Refik Halit Karay’ın, Memleket Hikayeleri adlı kitabındaki hikayelerden biri Şeftali Bahçeleri. Yazarın detaylı tasvirleri, akıcı ve zengin Türkçesiyle “ben yıllar geçse de eskimem” diyor.
Hikayede, önce bir kasaba tasvir edilir. Şeftali bahçelerinin kokusu kadar, yanındaki ırmağın bahşettiği cennet gibi mekân anlatılır. Gölgeliklerde yer yer içki sofralarının kurulduğu, gazeller okunduğu, koyu sohbetlerin demlendiği bu bahçelerin ünü, uzak diyarlara kadar ulaşmıştır. Çapkın yöneticilerin rintmeşrep (Rahat, aldırışsız), kadınların uğrağı olmaktan dolayı kasaba öyle serbestlemiş, ahalisi öyle açılıp zevke, sefaya dalmış ki artık “mubah görülmeyen günah” kalmamış.
İşte halkı, memuru iyiden iyiye kendini salmış bu Akdeniz kasabasına bir Yazı İşleri Müdürü tayin olur, Agâh Bey. Aslında sürgün gibi bir görevdir. Mülkiyeden mezun olan Agâh Bey, yurt dışına çıkmış, torpille geri dönmüş ve “sebepsiz yere” 4 ay “tevkifhanede alıkonulmuş.” Sonra bu kasabaya yollanmıştır. Bekârdır.
Görev yerine giderken yol boyunca hanlarda, köylerde yatan ve “yüreğini keder, gam” kaplayan Agâh Bey, memlekete ciddi hizmet etme kararı alır.
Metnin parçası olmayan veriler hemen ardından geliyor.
(** ** Saving *)

Lemma saveSettings_run (p : Partial) (w : World) :
  saveSettings p w =
  (Ok tt,
   {| this :=
        {| initialized := initialized (this w);
           messageSound_el :=
             if truthy (messageSound' p)
             then {| src := default EmptyString (messageSound' p);
                     preload := preload (messageSound_el (this w)) |}
             else messageSound_el (this w);
           callSound_el :=
             if truthy (callSound' p)
             then {| src := default EmptyString (callSound' p);
                     preload := preload (callSound_el (this w)) |}
             else callSound_el (this w);
           hasPermission := hasPermission (this w);
           settings := spread (settings (this w)) p;
           messaging := messaging (this w) |};
      localStorage :=
        <["notificationSettings" := JSON_stringify (spread (settings (this w)) p)]>
          (localStorage w);
      effects := effects w |}).
Proof.
  unfold saveSettings, Js.bind, when. simpl.
  destruct (this w) as [? [] [] ? ? ?].
  destruct (truthy (messageSound' p)), (truthy (callSound' p)); reflexivity.
Qed.

Lemma spread_spread (s : NotificationPreferences) (p : Partial) :
  spread (spread s p) p = spread s p.
Proof. destruct p as [[] [] [] [] [] []]; reflexivity. Qed.

(** X12. Saving is idempotent: the same update saved a second time
    changes neither the settings, the audio elements nor the stored
    object; and saving never calls a collaborator, nor touches the
    [initialized] and [hasPermission] flags. *)
Theorem saveSettings_idempotent (p : Partial) (w : World) :
  snd (saveSettings p (snd (saveSettings p w))) = snd (saveSettings p w) ∧
  effects (snd (saveSettings p w)) = effects w ∧
  initialized (this (snd (saveSettings p w))) = initialized (this w) ∧
  hasPermission (this (snd (saveSettings p w))) = hasPermission (this w).
Proof.
  rewrite !saveSettings_run. cbn [snd this localStorage effects settings initialized
    hasPermission messaging messageSound_el callSound_el].
  split; [|done].
  rewrite spread_spread, insert_insert_eq.
  destruct (truthy (messageSound' p)), (truthy (callSound' p)); reflexivity.
Qed.

(** ** What the entry points leave alone *)

Lemma initialize_keeps_preferences (env : Env) (w : World) :
  settings (this (snd (initialize env w))) = settings (this w) ∧
  messageSound_el (this (snd (initialize env w))) = messageSound_el (this w) ∧
  callSound_el (this (snd (initialize env w))) = callSound_el (this w) ∧
  localStorage (snd (initialize env w)) = localStorage w.
Proof.
  unfold initialize, platformSetup, initializeWebNotifications,
    initializeMobileNotifications, set_initialized, set_hasPermission, set_messaging.
  unfold_js. split_run; done.
Qed.

Lemma observer_keeps_state (env : Env) (c : Call) (w : World) :
  isObserver c = true →
  this (snd (invoke env c w)) = this w ∧
  localStorage (snd (invoke env c w)) = localStorage w.
Proof.
  destruct c; intros Hc; try discriminate Hc; cbn [invoke];
    unfold discard, getSettings, handleNotification, handleMobileNotification,
      sendServiceMatchNotification, requestPermission, showNotification,
      playNotificationSound;
    unfold_js; split_run; done.
Qed.

Lemma invoke_extends_log (env : Env) (c : Call) (w : World) :
  ∃ es, effects (snd (invoke env c w)) = effects w ++ es.
Proof.
  destruct c; cbn [invoke];
    unfold discard, getSettings, handleNotification, handleMobileNotification,
      sendServiceMatchNotification, requestPermission, showNotification,
      playNotificationSound, saveSettings, initialize, platformSetup,
      initializeWebNotifications, initializeMobileNotifications, set_initialized,
      set_hasPermission, set_messaging, set_settings, set_messageSound_src,
      set_callSound_src, localStorage_setItem;
    unfold_js; split_run; rewrite <- ?app_assoc;
    first [ by exists [] ; rewrite app_nil_r | by eexists ].
Qed.
(** With [filename] unbound, a row whose source decodes stops at the f-string. *)
Lemma cmyk_body_unbound name w img :
  fst (Image_open name w) = Ok img ->
  cmyk_body name entry w = (Raise (UnboundLocalError "filename"), w).
Proof.
  intro H. unfold convert_to_cmyk_body, bind.
  rewrite (Cmyk.open_as_cmyk_decoded _ _ _ H).
  destruct (Cmyk.cmyk_of_total img) as [out ->]. reflexivity.
Qed.

Lemma underbase_body_unbound name w img :
  fst (Image_open name w) = Ok img ->
  underbase_body name entry w = (Raise (UnboundLocalError "filename"), w).
Proof.
  intro H. unfold extract_white_underbase_body, bind, lift.
  pose proof (Cmyk.Image_open_world name w) as Hw.
  destruct (Image_open name w) as [r w0]; simpl in *. subst.
  now rewrite Underbase.underbase_of_normalised.
Qed.

(** With [filename] bound, the name a row publishes is built from the value
    the variable already has; the row's own [fileName] plays no part. *)
Lemma cmyk_body_names_from_previous name prev outs w img :
  fst (Image_open name w) = Ok img ->
  exists cmyk, cmyk_of img = Ok cmyk /\
    cmyk_body name (mkLocals (Some prev) outs) w =
    publish APP_DIR (mkLocals (Some prev) outs) (prev ++ "_CMYK.tiff") cmyk w.
Proof.
  intro H. destruct (Cmyk.cmyk_of_total img) as [out Hout].
  exists out. split; [exact Hout|].
  unfold convert_to_cmyk_body, bind.
  rewrite (Cmyk.open_as_cmyk_decoded _ _ _ H), Hout. reflexivity.
Qed.

Lemma cmyk_body_entry_raises name w :
  exists e, cmyk_body name entry w = (Raise e, w).
Proof.
  destruct (fst (Image_open name w)) as [img|e] eqn:E.
  - eexists. eapply cmyk_body_unbound; eassumption.
  - exists e. now apply cmyk_body_decode_failure.
Qed.

Lemma underbase_body_entry_raises name w :
  exists e, underbase_body name entry w = (Raise e, w).
Proof.
  destruct (fst (Image_open name w)) as [img|e] eqn:E.
  - eexists. eapply underbase_body_unbound; eassumption.
  - exists e. now apply underbase_body_decode_failure.
Qed.

(** A string is never accepted as an enhancement factor. *)
Lemma enhanced_of_str img c s :
  exists e, enhanced_of contrast_degenerate color_degenerate blend_interp
              img (VStr c) s = Raise e.
Proof.
  unfold enhanced_of, Contrast_enhance.
  destruct (contrast_degenerate img) as [deg|e]; eexists; reflexivity.
Qed.

(** The enhancement itself leaves an image alone at factor 1.0. *)
Lemma enhanced_of_unit_factors img d1 d2 :
  contrast_degenerate img = Ok d1 -> color_degenerate img = Ok d2 ->
  enhanced_of contrast_degenerate color_degenerate blend_interp
    img (VFloat 1%float) (VFloat 1%float) = Ok img.
Proof.
  intros H1 H2. unfold enhanced_of, Contrast_enhance, Color_enhance, blend.
  rewrite H1. simpl. now rewrite H2.
Qed.

(** The record of a row, whatever the row holds, binds the loop targets to
    the three column names. *)
Lemma enhance_body_opens_key (r : ImageEnhancementInput) st w :
  exists e,
    enhance_body [("fileName", VStr (fileName r)); ("contrast", VFloat (contrast r));
                  ("saturation", VFloat (saturation r))] st w = (Raise e, w) /\
    (forall e0, fst (Image_open "fileName" w) = Raise e0 -> e = e0).
Proof.
  unfold enhance_image_body, bind, lift. simpl.
  unfold open_as_RGBA.
  change (endswith (lower "fileName") ".psd") with false. cbv iota.
  unfold bind, ret.
  pose proof (Cmyk.Image_open_world "fileName" w) as Hw.
  destruct (Image_open "fileName" w) as [[i|e] w0]; simpl in Hw; subst w0.
  - destruct (enhanced_of_str (convert RGBA i) "contrast" (VStr "saturation")) as [e He].
    rewrite He. exists e. split; [reflexivity|]. intros e0 H0. discriminate H0.
  - exists e. split; [reflexivity|]. intros e0 H0. simpl in H0. now injection H0.
Qed.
Ama şeftali bahçeleri olan kasabanın buna pek bir hevesi yoktur.
“Her gün bir düğün evi neşesiyle çalkalanan bu şehirde Tahrirat -Yazı işleri- Müdürü sıkıntıdan boğuluyordu.” Kasabadaki tüm devlet erkânı, mutasarrıf (valinin altı, kaymakamın üstüne denk gelen mülki görev) savcı-Yargıç, mal müdürü, posta müdürü… Eğlenmeye devam ediyordu. Bir gün üsteleye üsteleye Agâh Beyi ikna ettiler, ikindi üzeri “merkeplere” binildi, şeftali bahçelerine gidildi.
“…Şeftali bahçelerinin arasına girip de tozdan, güneşten kurtuldukları zaman yosun gibi koyu yeşil, yarı ıslak yoncalar ve su sesi büsbütün keyfine gitti. …Şeftalilerin kokusu sinirlerini gevşetmişti. Eğile kalka meyve devşiren kızlara şimdi tuhaf, istekli bir gözle bakıyordu.”
Sonrası bir çorap söküğü gibi gelir zaten. Nefs dediğiniz nedir ki? Kimi zaman bir buhar olur uçar gider. Agâh Bey’de de öyle olur. Gel zaman git zaman bahçelere gitmek için kendine ait bir “merkep” de aldırılır kendisine. Alışkanlıkları değişir Agâh Beyin. “Şimdi rakısız yapamıyor, gözü önünde toprak bir imbikten halis cibre (üzüm posası) çektiriyordu. Kadınsız da duramamıştı, sık sık arka kapıdan eve ziyaretçiler girerdi.”
Agâh Beyin iş yapmaya gönlü de kalmaz, isteği de… “… hizmet, imar, ıslahat gibi fikirlerini hatırladıkça, nargilesini gürleterek gülümsüyor, arkadaşlarına kendine mazur göstermek için: ‘Toyluk, ne yaparsın?…’ diyordu.”
Buradan bir kıssa çıkar mı? Çoook! Şöyle çevrenizdeki çoğu devlet kurumuna dikkatle bakarsanız görebilirsiniz.